Zwischen dem Ersten und dem Zweiten Weltkrieg war in der amerikanischen politischen Öffentlichkeit das Gefühl vorherrschend, dass die USA sich auf keinen Fall in einen weiteren Weltkrieg verwickeln lassen sollten. Der Erste Weltkrieg hatte mit einem Friedensvertrag geendet, von dem der politisch bewusste Teil der amerikanischen Öffentlichkeit annahm, dass er die deutschen Verlierer auf eine Weise, die einen nächsten Krieg unausweichlich mache, demütige. Die Mission der USA im Ersten Weltkrieg, an die viele Amerikaner glaubten, hatte gelautet, beim Beendigen aller möglichen zukünftigen Kriege mitzuhelfen. Diese Mission war gescheitert. Eine breite Öffentlichkeit wollte nun nicht mehr, dass die USA als eine Art Weltpolizist fungieren sollten.
Politisch wurde diese Strömung als „Isolationismus“ bezeichnet – sinnwidrig, weil es den Isolationisten nicht darum ging, die USA zu isolieren, sondern vielmehr im Gegenteil darum, eine friedliche Koexistenz mit allen Völkern zu erreichen. Die Historiker unter den Isolationisten begründeten den Revisionismus, das heißt, sie versuchten, das offiziell gezeichnete Bild zu revidieren, Deutschland sei der einzige Kriegsschuldige und Kriegstreiber gewesen. Hiergegen stellten sie die Analyse eines Beziehungsgeflechts von sich wechselseitig ausschließenden Interessen der Staaten, die auf einen Krieg hinausliefen.
Der Isolationismus umfasste eine große Bandbreite an politischen Standpunkten von Konservativen, die an den ursprünglichen Idealen der Jefferson’schen Republik festhielten, von klassischen Liberalen, Anarchisten, Sozialisten, Pazifisten und Kommunisten. Nach dem Überfall von Nazi-Deutschland auf die UdSSR verließen die Kommunisten die isolationistische Koalition; ja sogar die Trotzkisten sahen nun die Alliierten als das „kleinere Übel“, obwohl Stalin ihren Helden Trotzki im mexikanischen Exil ermorden ließ. Nach dem Überfall des feudalistischen japanischen Kaiserreichs auf die in Pearl Harbor stationierte Seeflotte der USA schlossen sich die meisten amerikanischen Patrioten der bellizistischen Politik von Franklin D. Roosevelt an, und es blieb ein vergleichsweise kleiner Haufen von Isolationisten übrig.

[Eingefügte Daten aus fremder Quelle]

Definition availability_backend_ok (b : AvailabilityBackend) : Prop :=
  isDNSLabel (ab_ID b) = true ∧ backend_ok (ab_Address b) ∧ is_ok (hostaddr.Normalize (ab_ServerAddress b)) = true.

Definition availability_ok (a : Availability) : Prop :=
  av_Enabled a = true →
  Second ≤ av_Interval a ∧ 0 < av_Timeout a ≤ av_Interval a ∧ http_url (av_ControlURL a) = true ∧
  TrimSpace (av_TokenEnv a) ≠ [] ∧ av_Backends a ≠ [] ∧ Forall availability_backend_ok (av_Backends a) ∧
  NoDup (ab_ID <$> av_Backends a).

(** A route of the Bedrock section, and the section. *)
Definition bedrock_route_ok (r : BedrockRoute) : Prop :=
  br_Name r ≠ [] ∧ TrimSpace (br_Name r) = br_Name r ∧ udp_backend_ok (br_Backend r).

Definition bedrock_hosts_of (routes : list BedrockRoute) : list bytes := concat (map br_Hosts routes).

Definition bedrock_ok (b : Bedrock) : Prop :=
  be_Enabled b = true →
  udp_listen_ok (be_Listen b) ∧ be_Mode b ∈ [[]; BedrockModeUDPForward; BedrockModeHostProxy] ∧
  udp_backend_ok (be_DefaultBackend b) ∧ Forall bedrock_route_ok (be_Routes b) ∧
  NoDup (br_Name <$> be_Routes b) ∧ distinct bedrockroute.NormalizeHost (bedrock_hosts_of (be_Routes b)) ∧
  0 < be_SessionTimeout b ≤ MaxUDPRelayIdleTimeout.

Ein Exkurs zum umgekehrten Fall. Der Historiker Charles Beard (1874–1948) war ein braver Sozialdemokrat (gemäß europäischer Nomenklatur) und Anhänger von Roosevelt gewesen, aber auch ein Revisionist. Er kritisierte das Agieren der USA im Ersten Weltkrieg. Die amerikanische Verfassung interpretierte er nicht als den Ausdruck von liberalem Idealismus, sondern als eine Schnittmenge ökonomischer Interessen. Die zunehmend bellizistische Orientierung Roosevelts entfremdete ihn von dessen Politik, und unter dem Eindruck des Buches „Nationalismus und Kultur“ (1937) des deutschen Anarchosyndikalisten Rudolf Rocker (1873–1958) wandelte er sich zu einem konservativen Anarchisten. Rocker hatte im amerikanischen Exil realisiert, wie nah sich Anarchismus und klassischer Liberalismus ideengeschichtlich (nicht sozialgeschichtlich) gesehen sind.

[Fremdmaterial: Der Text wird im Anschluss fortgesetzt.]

Definition apply (r : Recorder) (o : op) : option Recorder :=
  match o with
  | OSetConfig g n => SetConfig r g n
  | OConnectionAccepted => ConnectionAccepted r
  | OConnectionFinished result reason => ConnectionFinished r result reason
  | OBackendDialFinished result reason => BackendDialFinished r result reason
  | OFallbackResponse state reason => FallbackResponse r state reason
  | ORouteDecision result => RouteDecision r result
  | OReload result => Reload r result
  | OWatchRunning running => KubernetesWatchRunning r running
  | OWatchRestart reason => KubernetesWatchRestart r reason
  | ODiscoverySync n now => KubernetesDiscoverySync r n now
  | OSkipped skipped => KubernetesSkippedServicesByReason r skipped
  | ODiscoveryError reason => KubernetesDiscoveryError r reason
  | OUDPPacket direction result n => UDPPacket r direction result n
  | OUDPSessionCreated => UDPSessionCreated r
  | OUDPSessionClosed reason => UDPSessionClosed r reason
  | OVoicePacket direction result n => VoiceChatPacket r direction result n
  | OVoiceSessionCreated => VoiceChatSessionCreated r
  | OVoiceSessionClosed reason => VoiceChatSessionClosed r reason
  | OVoiceRegistrationsSet count => VoiceChatRegistrationsSet r count
  | OVoiceRegistrationEvent result => VoiceChatRegistrationEvent r result
  | OVoiceBackendSwitch => VoiceChatBackendSwitch r
  end.

Fixpoint applies (r : Recorder) (os : list op) : option Recorder :=
  match os with
  | [] => Some r
  | o :: rest => r ← apply r o; applies r rest
  end.

End metrics.

(** ** Lemmas: series and totals *)

Section totals.
Import metrics.

(** The sum of a metric over all values of its labels. *)
Definition sum_of (m : gmap series Z) (name : bytes) : Z :=
  map_fold (λ s v acc, if decide (s.1 = name) then v + acc else acc) 0 m.

Definition total (r : Recorder) (name : bytes) : Z := sum_of (values r) name.

Definition updated (r : Recorder) (name : bytes) (labels : list bytes) (f : Z → Z) : Recorder := {|
  enabled := enabled r; registry := registry r;
  values := <[(name, labels) := f (value r (name, labels))]> (values r) |}.

Lemma sum_of_delete m s name :
  sum_of m name = sum_of (delete s m) name + (if decide (s.1 = name) then default 0 (m !! s) else 0).
Proof.
  destruct (m !! s) as [v|] eqn:E; cbn.
  - unfold sum_of. rewrite (map_fold_delete_L _ _ s v m); [|intros; repeat case_decide; lia|done].
    case_decide; lia.
  - rewrite delete_id by done. case_decide; lia.
Qed.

Die Isolationisten und Revisionisten verblieben, egal, welcher Fraktion sie angehörten, bei ihrer Analyse zumeist im Bereich der politisch-ökonomischen Erklärung von Krieg als Ausdruck unversöhnlicher Herrschaftsinteressen. Eine der Ausnahmen, die eine tiefergehende kulturkritische und psychologische Erklärung des Kriegs versuchten, stellt Paul Goodman (1911–1972) dar.
Paul Goodman war ein Literat mit politisch unbestimmt linken Sympathien und ein Anhänger des Isolationismus. Er schrieb Romane, Kurzgeschichte und Gedichte. Daneben setzte er sich mit Sigmund Freud auseinander; sein Interesse war es aber nicht, Psychoanalytiker zu werden, sondern Freuds Theorien literarisch nutzbar zu machen.
Während Goodman miterlebte, dass die (meisten) anderen Anhänger des Isolationismus nach und nach ins Lager der Bellizisten überschwenkten, entwickelte er sich zum Anarchisten in der spezifisch amerikanischen Form, die an den konsequenten Liberalismus von Thomas Jefferson anknüpfte. Zudem kam er in Kontakt mit den Schriften Wilhelm Reichs (1897–1957), dem Meisterschüler Freuds, der aus dem Kreis um Freud wegen seiner eindeutigen Forderung nach befreiter Sexualität ausgeschlossen worden war. In Deutschland war Reich Mitglied der Kommunistischen Partei gewesen, die ihn 1933 ausschloss, weil er es sich erlaubt hatte, zu fragen, warum die Nationalsozialisten entgegen der marxistischen Klassenanalyse gewonnen hätten. In der Folgezeit wurde Reich von den Kommunisten als Renegat verfolgt und drangsaliert. Im amerikanischen Exil realisierte auch Reich, dass die ursprünglichen Ideale der Jefferson’schen Republik seinen Vorstellungen einer gesunden Gesellschaft viel näher standen als die kommunistischen Utopien. Er wurde zum Antikommunisten.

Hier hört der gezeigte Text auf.